Of the 17 times that the correction didn’t become a bear market, stocks lost an average of 14% over a four-month period. Typically it took stocks another four months to get back to breakeven, and another four months of gains before another correction or pullback kicked in.
A pullback is considered a decline of 5% to 9.99%. They happen frequently and like corrections, are part of normal market functioning. Stovall estimates there have been more than 50 since World War II.
There were only two times (1955 and 1997) that the market “corrected,” recovered and then turned lower right away. More often, the market gets back to breakeven and then gains an average of 10%.
Bear market: S&P research shows that when a correction becomes a bear market, it tends to stretch on for 14 months and yield a decline of 33%, on average. The recovery back to zero tends to take nearly two years.

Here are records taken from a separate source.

(** The part of the message that was not taken goes behind what is queued, and
    the interest in write events is switched on with the first queued byte. *)
Lemma queue_rest_Ok sent w cn ch pfd msg n :
  live c w cn ch pfd → Buffer.wf (snd_buffer_ cn) →
  events_ ch = mask (Buffer.contents (snd_buffer_ cn)) →
  len (Buffer.buffer_ (snd_buffer_ cn)) ≤ Buffer.kCheapPrepend + Buffer.kInitialSize + len sent →
  queue_limit (sent ++ msg) → 0 ≤ n < len msg →
  ∃ w' cn' ch' pfd',
    (cn ← get_conn c;
     b ← mlift (Buffer.append (snd_buffer_ cn) (drop (Z.to_nat n) msg) (u64 (len msg - n)));
     mod_conn c (fun cn : TcpConnection => cn <| snd_buffer_ := b |>) ;;
     ch ← get_chan (channel_ cn);
     if negb (Channel.isWritingEnabled ch) then EnableWriting (channel_ cn) else mret tt) w = Ok (tt, w') ∧
    live c w' cn' ch' pfd' ∧ socket_ cn' = socket_ cn ∧ hist w' = hist w ∧ kept cn cn' ∧
    strings w' = strings w ∧ Buffer.wf (snd_buffer_ cn') ∧
    Buffer.contents (snd_buffer_ cn') = Buffer.contents (snd_buffer_ cn) ++ drop (Z.to_nat n) msg ∧
    events_ ch' = mask (Buffer.contents (snd_buffer_ cn')) ∧
    len (Buffer.buffer_ (snd_buffer_ cn')) ≤
      Buffer.kCheapPrepend + Buffer.kInitialSize + len (sent ++ msg).
Proof.
  intros Hl Hwf Hm Hcap Hlim Hn. pose proof (lv_conn _ _ _ _ _ Hl) as Hc.
  unfold queue_limit in Hlim. rewrite len_app in *. pose proof (len_nonneg sent).
  assert (Hd : len (drop (Z.to_nat n) msg) = len msg - n) by (unfold len in *; rewrite length_drop; lia).
  assert (Hwi : Buffer.writerIndex_ (snd_buffer_ cn) ≤ len (Buffer.buffer_ (snd_buffer_ cn)))
    by apply Hwf.
  assert (Hu : u64 (len msg - n) = len msg - n)
    by (apply u64_id; unfold Buffer.max_size, Buffer.kCheapPrepend, Buffer.kInitialSize in *; lia).
  rewrite (M_bind_eq _ _ _ _ _ (get_conn_Ok _ _ _ Hc)), Hu.
  destruct (Buffer.append_Ok (snd_buffer_ cn) (drop (Z.to_nat n) msg) (len msg - n))
    as (b & -> & Hb & Hcb & Hlb); [done|lia|lia|].
  rewrite <-Hd, range_full in Hcb. rewrite (M_bind_eq _ _ w b w) by done.
  rewrite M_bind_unfold, (mod_conn_Ok _ _ _ _ Hc). set (cn1 := cn <| snd_buffer_ := b |>).
  set (w1 := w <| conns := <[c := cn1]> (conns w) |>).
  assert (Hl1 : live c w1 cn1 ch pfd) by (eapply live_mod_conn; [done..|apply (lv_ref _ _ _ _ _ Hl)]).
  pose proof (rg_chan _ _ _ _ (lv_reg _ _ _ _ _ Hl1)) as Hch.
  change (channel_ cn) with (channel_ cn1). rewrite (M_bind_eq _ _ _ _ _ (get_chan_Ok _ _ _ Hch)).
  rewrite (writing_mask _ _ Hm), negb_involutive.
  assert (Hne : mask (Buffer.contents b) = Z.lor Channel.kReadEvent Channel.kWriteEvent).
  { rewrite Hcb. destruct (drop (Z.to_nat n) msg) eqn:E; [rewrite len_nil in Hd; lia|].
    by destruct (Buffer.contents (snd_buffer_ cn)). }
  destruct (Z.eqb_spec (len (Buffer.contents (snd_buffer_ cn))) 0) as [E|E].
  - apply len_zero_nil in E. rewrite E in Hm. cbn [mask] in Hm.
    unfold EnableWriting. rewrite (change_mask_eval _ _ _ _ _ (Z.lor (events_ ch) Channel.kWriteEvent)
      (lv_reg _ _ _ _ _ Hl1)) by done.
    do 4 eexists. split; [done|].
    split; [eapply live_with_events; [done|by rewrite Hm]|]. split_and!; try done; [|cbn; lia].
    cbn [snd_buffer_ cn1]. rewrite Hne. cbn. by rewrite Hm.
  - exists w1, cn1, ch, pfd. split_and!; try done; [|cbn; lia].
    cbn [snd_buffer_ cn1]. rewrite Hne, Hm. by destruct (Buffer.contents (snd_buffer_ cn)).
Qed.

Lemma sendInLoop_Ok sent w cn ch pfd s msg :
  write_complete_ok c → stream c base sent w cn ch pfd → strings w !! s = Some msg →
  queue_limit (sent ++ msg) →
  ∃ w' cn' ch' pfd', sendInLoop c s w = Ok (tt, w') ∧
    stream c base (sent ++ accepted c msg w) w' cn' ch' pfd' ∧ kept cn cn' ∧ strings w' = strings w.
Proof.
  intros Hwc Hst Hs Hlim. pose proof Hst as [Hl Hwf Hcap Hm Hb].
  unfold sendInLoop.
  rewrite (M_bind_eq _ _ _ _ _ (assertInLoopThread_true w (rg_thread _ _ _ _ (lv_reg _ _ _ _ _ Hl)))).
  destruct (send_direct_Ok sent w cn ch pfd s msg Hwc Hst Hs)
    as (r & w1 & cn1 & ch1 & pfd1 & Hr & Hl1 & Hs1 & Es & Hk & Eb & Ee & Hcase).
  rewrite (M_bind_eq _ _ _ _ _ Hr). destruct r as [n|].
  - destruct Hcase as (-> & Hn & Hw & Hor).
    rewrite (M_bind_eq _ _ w1 tt w1) by (unfold massert; by rewrite Z.geb_leb, (proj2 (Z.leb_le _ _)) by lia).
    rewrite <-Hs1 in Hs. rewrite (M_bind_eq _ _ _ _ _ (get_str_Ok _ _ _ Hs)).
    assert (Hu : u64 n = n).
    { apply u64_id. unfold queue_limit, Buffer.max_size, Buffer.kCheapPrepend, Buffer.kInitialSize in Hlim.
      rewrite len_app in Hlim. pose proof (len_nonneg sent). lia. }
    rewrite Hu. destruct (Z.ltb_spec n (len msg)) as [Hlt|Hge].
    + destruct (queue_rest_Ok sent w1 cn1 ch1 pfd1 msg n Hl1)
        as (w2 & cn2 & ch2 & pfd2 & He & Hl2 & Es2 & Eh & Hk2 & Hs2 & Hwf2 & Hc2 & Hm2 & Hcap2);
        [by rewrite Eb|by rewrite Ee, Eb|by rewrite Eb|done|lia|].
      exists w2, cn2, ch2, pfd2. split; [exact He|].
      split; [|by rewrite Hs2; split; [eapply kept_trans|]]. split; try done.
      rewrite Hc2, Eb, Es2, Es, Eh, Hw, (app_assoc base sent), <-Hb.
      rewrite <-(take_drop (Z.to_nat n) msg) at 3. destruct Hor as [-> | ->]; cbn.
      * change (Z.to_nat 0) with 0%nat. rewrite take_0, drop_0, app_nil_r. by rewrite <-!app_assoc.
      * by rewrite !app_nil_r, !app_assoc.
    + exists w1, cn1, ch1, pfd1. split; [done|]. assert (n = len msg) as -> by lia.
      split; [|done]. split; [done|by rewrite Eb|rewrite Eb, len_app; len_lia|by rewrite Ee, Eb|].
      rewrite Es, Eb, Hw, (app_assoc base sent), <-Hb. unfold len. rewrite Nat2Z.id, firstn_all.
      destruct Hor as [Hz | ->]; [|by rewrite !app_nil_r].
      apply len_zero_nil in Hz as ->. by rewrite !app_nil_r.
  - destruct Hcase as [-> Hw]. exists w1, cn1, ch1, pfd1. split; [done|].
    rewrite app_nil_r. split; [|done]. split; [done|by rewrite Eb|by rewrite Eb|by rewrite Ee, Eb|].
    by rewrite Es, Eb, Hw.
Qed.

Lemma shutdownInLoop_Ok sent w cn ch pfd :
  stream c base sent w cn ch pfd →
  ∃ w', shutdownInLoop c w = Ok (tt, w') ∧ stream c base sent w' cn ch pfd ∧
    hist w' = if len (Buffer.contents (snd_buffer_ cn)) =? 0
              then EvShutdown (socket_ cn) :: hist w else hist w.
Proof.
  intros Hst. destruct (stream_empty _ _ _ _ _ Hst) as [Hen _].
  pose proof Hst as [Hl Hwf Hcap Hm Hb]. unfold shutdownInLoop.
  rewrite (M_bind_eq _ _ _ _ _ (assertInLoopThread_true w (rg_thread _ _ _ _ (lv_reg _ _ _ _ _ Hl)))).
  rewrite (M_bind_eq _ _ _ _ _ (get_conn_Ok _ _ _ (lv_conn _ _ _ _ _ Hl))).
  rewrite (M_bind_eq _ _ _ _ _ (get_chan_Ok _ _ _ (rg_chan _ _ _ _ (lv_reg _ _ _ _ _ Hl)))).
  rewrite Hen, negb_involutive.
  destruct (len _ =? 0); [|by exists w].
  eexists. split; [done|]. split; [|done]. split; try done. by apply live_hist.
Qed.

(** After the last byte was taken: interest off, callback, pending shutdown. *)
Lemma drained_Ok sent w cn ch pfd :
  write_complete_ok c → live c w cn ch pfd → Buffer.wf (snd_buffer_ cn) →
  len (Buffer.buffer_ (snd_buffer_ cn)) ≤ Buffer.kCheapPrepend + Buffer.kInitialSize + len sent →
  Buffer.contents (snd_buffer_ cn) = [] → wire (socket_ cn) (hist w) = base ++ sent →
  events_ ch = Z.lor Channel.kReadEvent Channel.kWriteEvent →
  ∃ w' cn' ch' pfd',
    (DisableWriting (channel_ cn) ;;
     cn ← get_conn c;
     call_opt (fun u => RunInLoop_bind (WriteComplete u c)) (write_complete_callback_ cn) ;;
     cn ← get_conn c;
     if bool_decide (state_ cn = kDisconnecting) then shutdownInLoop c else mret tt) w = Ok (tt, w') ∧
    stream c base sent w' cn' ch' pfd' ∧ state_ cn' = state_ cn ∧ socket_ cn' = socket_ cn ∧
    snd_buffer_ cn' = snd_buffer_ cn ∧
    (state_ cn = kDisconnecting →
       ∃ h, hist w' = EvShutdown (socket_ cn) :: h ∧ wire (socket_ cn) h = base ++ sent).
Proof.
  intros Hwc Hl Hwf Hcap Hq Hw Hm. pose proof (lv_conn _ _ _ _ _ Hl) as Hc.
  unfold DisableWriting. rewrite M_bind_unfold.
  rewrite (change_mask_eval _ _ _ _ _ Channel.kReadEvent (lv_reg _ _ _ _ _ Hl))
    by (unfold Channel.events_no_writing; by rewrite Hm).
  assert (Hl1 := live_with_events c w cn ch pfd Channel.kReadEvent Hl ltac:(done)).
  set (w1 := with_events _ _ _ _) in *.
  rewrite (M_bind_eq _ _ _ _ _ (get_conn_Ok _ _ _ (lv_conn _ _ _ _ _ Hl1))), M_bind_unfold.
  destruct (call_write_complete_Ok c (write_complete_callback_ cn) w1 _ _ _ Hwc Hl1)
    as (w2 & cn2 & ch2 & pfd2 & -> & Hl2 & (Ech & Es & Eb & Ee & Ew) & _ & Hrv & Est & Hu2).
  assert (Hst2 : stream c base sent w2 cn2 ch2 pfd2).
  { split; rewrite ?Eb; [done..|by rewrite Ee, Hq|]. rewrite Es, Ew, Hq, app_nil_r. exact Hw. }
  rewrite (M_bind_eq _ _ _ _ _ (get_conn_Ok _ _ _ (lv_conn _ _ _ _ _ Hl2))), Est.
  case_bool_decide as Hd; [|by exists w2, cn2, ch2, pfd2].
  destruct (shutdownInLoop_Ok sent w2 cn2 ch2 pfd2 Hst2) as (w3 & -> & Hst3 & Hh).
  exists w3, cn2, ch2, pfd2. split_and!; try done. intros _. exists (hist w2).
  rewrite Eb, Hq in Hh. cbn in Hh. rewrite Es in Hh. split; [done|]. by rewrite Ew.
Qed.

Stocks currently appear to be in a “garden variety bear market,” pushing toward a decline of 20% to 30% as the mountain of problems becomes too much for investors, according to the editors of the Stock Trader’s Almanac.
Heightened investor worry: In what could be either a bad or good sign, depending on whether you’re a contrarian, investor sentiment took a turn for the worse last week, according to the latest survey from the American Association of Individual Investors (AAII).
Bearish sentiment, or the expectation that stocks will fall over the next six months, jumped 17.2% to 50.9%, marking the highest level of pessimism in the survey since November 2009.
Also, AAII’s monthly survey showed investors pulled money out of stocks last month and reallocated it to bonds, cash or cash equivalents, reflecting global jitters and the fear of further stock erosion.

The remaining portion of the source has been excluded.